→ WHAT TO PRODUCE
Print the listing once more, exactly as written.

┄┄┄┄┄┄┄┄┄┄

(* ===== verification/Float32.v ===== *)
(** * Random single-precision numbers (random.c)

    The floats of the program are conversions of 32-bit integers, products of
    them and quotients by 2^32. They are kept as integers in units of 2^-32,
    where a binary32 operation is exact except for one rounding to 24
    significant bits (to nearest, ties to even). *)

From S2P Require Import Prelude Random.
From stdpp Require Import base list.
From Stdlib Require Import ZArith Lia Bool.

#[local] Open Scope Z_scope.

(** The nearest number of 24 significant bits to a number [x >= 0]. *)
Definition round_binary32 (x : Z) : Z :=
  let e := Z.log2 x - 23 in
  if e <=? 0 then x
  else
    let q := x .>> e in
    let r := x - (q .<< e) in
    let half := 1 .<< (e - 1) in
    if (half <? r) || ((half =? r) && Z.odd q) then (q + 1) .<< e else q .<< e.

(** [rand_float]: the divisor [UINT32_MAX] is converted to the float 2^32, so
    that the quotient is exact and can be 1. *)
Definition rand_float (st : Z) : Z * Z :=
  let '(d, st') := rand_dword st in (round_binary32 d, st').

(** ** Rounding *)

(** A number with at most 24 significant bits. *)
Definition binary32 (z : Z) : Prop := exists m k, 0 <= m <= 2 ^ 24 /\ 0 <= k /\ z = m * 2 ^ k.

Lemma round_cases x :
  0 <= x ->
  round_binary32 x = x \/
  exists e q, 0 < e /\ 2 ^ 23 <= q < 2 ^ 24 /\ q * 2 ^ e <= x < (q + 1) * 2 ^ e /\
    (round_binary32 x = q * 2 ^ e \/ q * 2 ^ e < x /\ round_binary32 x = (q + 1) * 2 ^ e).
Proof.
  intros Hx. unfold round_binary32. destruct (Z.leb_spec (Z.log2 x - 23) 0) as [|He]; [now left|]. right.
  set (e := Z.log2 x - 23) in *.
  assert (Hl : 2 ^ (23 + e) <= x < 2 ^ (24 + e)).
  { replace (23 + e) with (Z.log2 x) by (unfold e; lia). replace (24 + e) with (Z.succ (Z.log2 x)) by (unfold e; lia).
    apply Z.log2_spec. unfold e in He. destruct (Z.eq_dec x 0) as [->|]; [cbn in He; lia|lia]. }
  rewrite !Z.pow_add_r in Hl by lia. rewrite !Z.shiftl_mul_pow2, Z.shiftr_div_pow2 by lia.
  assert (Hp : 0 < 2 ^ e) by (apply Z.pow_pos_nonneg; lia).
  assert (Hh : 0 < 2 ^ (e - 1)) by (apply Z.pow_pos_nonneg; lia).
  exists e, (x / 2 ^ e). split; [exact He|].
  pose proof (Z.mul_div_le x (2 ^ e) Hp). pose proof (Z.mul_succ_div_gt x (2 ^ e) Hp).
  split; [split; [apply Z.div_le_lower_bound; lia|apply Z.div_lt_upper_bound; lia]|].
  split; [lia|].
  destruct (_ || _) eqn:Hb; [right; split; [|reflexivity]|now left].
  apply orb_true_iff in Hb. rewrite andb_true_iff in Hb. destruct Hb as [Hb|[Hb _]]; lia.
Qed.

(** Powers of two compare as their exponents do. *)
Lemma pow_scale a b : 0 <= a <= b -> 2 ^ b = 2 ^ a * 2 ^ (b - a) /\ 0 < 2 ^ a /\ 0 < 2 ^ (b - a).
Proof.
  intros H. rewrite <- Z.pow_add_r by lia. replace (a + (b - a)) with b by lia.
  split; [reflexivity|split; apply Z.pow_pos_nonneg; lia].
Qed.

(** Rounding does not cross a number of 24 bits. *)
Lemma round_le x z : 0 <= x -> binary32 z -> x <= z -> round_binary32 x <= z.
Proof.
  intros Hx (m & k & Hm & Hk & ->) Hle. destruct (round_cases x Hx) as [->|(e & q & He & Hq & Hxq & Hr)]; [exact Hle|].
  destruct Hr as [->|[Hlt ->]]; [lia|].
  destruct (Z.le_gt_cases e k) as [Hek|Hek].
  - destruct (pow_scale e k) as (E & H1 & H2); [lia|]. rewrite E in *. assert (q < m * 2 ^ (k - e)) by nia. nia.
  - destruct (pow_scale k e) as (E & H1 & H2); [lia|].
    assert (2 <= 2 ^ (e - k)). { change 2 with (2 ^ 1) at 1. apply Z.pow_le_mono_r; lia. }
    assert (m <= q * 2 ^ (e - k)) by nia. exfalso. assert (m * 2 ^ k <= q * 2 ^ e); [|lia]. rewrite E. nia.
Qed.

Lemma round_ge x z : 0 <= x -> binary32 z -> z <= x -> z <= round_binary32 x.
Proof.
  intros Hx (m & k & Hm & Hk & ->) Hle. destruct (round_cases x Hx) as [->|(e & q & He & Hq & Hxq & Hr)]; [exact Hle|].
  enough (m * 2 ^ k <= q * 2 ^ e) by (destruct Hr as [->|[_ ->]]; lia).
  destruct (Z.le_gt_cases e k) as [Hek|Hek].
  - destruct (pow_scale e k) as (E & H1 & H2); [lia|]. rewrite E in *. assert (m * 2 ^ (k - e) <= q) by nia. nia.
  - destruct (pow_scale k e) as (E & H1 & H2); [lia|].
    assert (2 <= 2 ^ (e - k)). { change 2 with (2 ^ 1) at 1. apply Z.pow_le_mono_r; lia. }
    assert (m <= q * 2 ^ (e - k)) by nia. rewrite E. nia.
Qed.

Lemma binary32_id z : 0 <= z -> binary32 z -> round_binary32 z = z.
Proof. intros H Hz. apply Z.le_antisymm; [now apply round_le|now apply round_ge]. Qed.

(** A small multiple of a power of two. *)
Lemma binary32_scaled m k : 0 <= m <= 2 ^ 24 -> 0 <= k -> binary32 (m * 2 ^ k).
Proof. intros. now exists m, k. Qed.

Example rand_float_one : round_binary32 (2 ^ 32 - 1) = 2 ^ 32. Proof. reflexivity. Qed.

┄┄┄┄┄┄┄┄┄┄

→ EXPECTED OUTPUT
(* ===== verification/Float32.v ===== *)
(** * Random single-precision numbers (random.c)

    The floats of the program are conversions of 32-bit integers, products of
    them and quotients by 2^32. They are kept as integers in units of 2^-32,
    where a binary32 operation is exact except for one rounding to 24
    significant bits (to nearest, ties to even). *)

From S2P Require Import Prelude Random.
From stdpp Require Import base list.
From Stdlib Require Import ZArith Lia Bool.

#[local] Open Scope Z_scope.

(** The nearest number of 24 significant bits to a number [x >= 0]. *)
Definition round_binary32 (x : Z) : Z :=
  let e := Z.log2 x - 23 in
  if e <=? 0 then x
  else
    let q := x .>> e in
    let r := x - (q .<< e) in
    let half := 1 .<< (e - 1) in
    if (half <? r) || ((half =? r) && Z.odd q) then (q + 1) .<< e else q .<< e.

(** [rand_float]: the divisor [UINT32_MAX] is converted to the float 2^32, so
    that the quotient is exact and can be 1. *)
Definition rand_float (st : Z) : Z * Z :=
  let '(d, st') := rand_dword st in (round_binary32 d, st').

(** ** Rounding *)

(** A number with at most 24 significant bits. *)
Definition binary32 (z : Z) : Prop := exists m k, 0 <= m <= 2 ^ 24 /\ 0 <= k /\ z = m * 2 ^ k.

Lemma round_cases x :
  0 <= x ->
  round_binary32 x = x \/
  exists e q, 0 < e /\ 2 ^ 23 <= q < 2 ^ 24 /\ q * 2 ^ e <= x < (q + 1) * 2 ^ e /\
    (round_binary32 x = q * 2 ^ e \/ q * 2 ^ e < x /\ round_binary32 x = (q + 1) * 2 ^ e).
Proof.
  intros Hx. unfold round_binary32. destruct (Z.leb_spec (Z.log2 x - 23) 0) as [|He]; [now left|]. right.
  set (e := Z.log2 x - 23) in *.
  assert (Hl : 2 ^ (23 + e) <= x < 2 ^ (24 + e)).
  { replace (23 + e) with (Z.log2 x) by (unfold e; lia). replace (24 + e) with (Z.succ (Z.log2 x)) by (unfold e; lia).
    apply Z.log2_spec. unfold e in He. destruct (Z.eq_dec x 0) as [->|]; [cbn in He; lia|lia]. }
  rewrite !Z.pow_add_r in Hl by lia. rewrite !Z.shiftl_mul_pow2, Z.shiftr_div_pow2 by lia.
  assert (Hp : 0 < 2 ^ e) by (apply Z.pow_pos_nonneg; lia).
  assert (Hh : 0 < 2 ^ (e - 1)) by (apply Z.pow_pos_nonneg; lia).
  exists e, (x / 2 ^ e). split; [exact He|].
  pose proof (Z.mul_div_le x (2 ^ e) Hp). pose proof (Z.mul_succ_div_gt x (2 ^ e) Hp).
  split; [split; [apply Z.div_le_lower_bound; lia|apply Z.div_lt_upper_bound; lia]|].
  split; [lia|].
  destruct (_ || _) eqn:Hb; [right; split; [|reflexivity]|now left].
  apply orb_true_iff in Hb. rewrite andb_true_iff in Hb. destruct Hb as [Hb|[Hb _]]; lia.
Qed.

(** Powers of two compare as their exponents do. *)
Lemma pow_scale a b : 0 <= a <= b -> 2 ^ b = 2 ^ a * 2 ^ (b - a) /\ 0 < 2 ^ a /\ 0 < 2 ^ (b - a).
Proof.
  intros H. rewrite <- Z.pow_add_r by lia. replace (a + (b - a)) with b by lia.
  split; [reflexivity|split; apply Z.pow_pos_nonneg; lia].
Qed.

(** Rounding does not cross a number of 24 bits. *)
Lemma round_le x z : 0 <= x -> binary32 z -> x <= z -> round_binary32 x <= z.
Proof.
  intros Hx (m & k & Hm & Hk & ->) Hle. destruct (round_cases x Hx) as [->|(e & q & He & Hq & Hxq & Hr)]; [exact Hle|].
  destruct Hr as [->|[Hlt ->]]; [lia|].
  destruct (Z.le_gt_cases e k) as [Hek|Hek].
  - destruct (pow_scale e k) as (E & H1 & H2); [lia|]. rewrite E in *. assert (q < m * 2 ^ (k - e)) by nia. nia.
  - destruct (pow_scale k e) as (E & H1 & H2); [lia|].
    assert (2 <= 2 ^ (e - k)). { change 2 with (2 ^ 1) at 1. apply Z.pow_le_mono_r; lia. }
    assert (m <= q * 2 ^ (e - k)) by nia. exfalso. assert (m * 2 ^ k <= q * 2 ^ e); [|lia]. rewrite E. nia.
Qed.

Lemma round_ge x z : 0 <= x -> binary32 z -> z <= x -> z <= round_binary32 x.
Proof.
  intros Hx (m & k & Hm & Hk & ->) Hle. destruct (round_cases x Hx) as [->|(e & q & He & Hq & Hxq & Hr)]; [exact Hle|].
  enough (m * 2 ^ k <= q * 2 ^ e) by (destruct Hr as [->|[_ ->]]; lia).
  destruct (Z.le_gt_cases e k) as [Hek|Hek].
  - destruct (pow_scale e k) as (E & H1 & H2); [lia|]. rewrite E in *. assert (m * 2 ^ (k - e) <= q) by nia. nia.
  - destruct (pow_scale k e) as (E & H1 & H2); [lia|].
    assert (2 <= 2 ^ (e - k)). { change 2 with (2 ^ 1) at 1. apply Z.pow_le_mono_r; lia. }
    assert (m <= q * 2 ^ (e - k)) by nia. rewrite E. nia.
Qed.

Lemma binary32_id z : 0 <= z -> binary32 z -> round_binary32 z = z.
Proof. intros H Hz. apply Z.le_antisymm; [now apply round_le|now apply round_ge]. Qed.

(** A small multiple of a power of two. *)
Lemma binary32_scaled m k : 0 <= m <= 2 ^ 24 -> 0 <= k -> binary32 (m * 2 ^ k).
Proof. intros. now exists m, k. Qed.

Example rand_float_one : round_binary32 (2 ^ 32 - 1) = 2 ^ 32. Proof. reflexivity. Qed.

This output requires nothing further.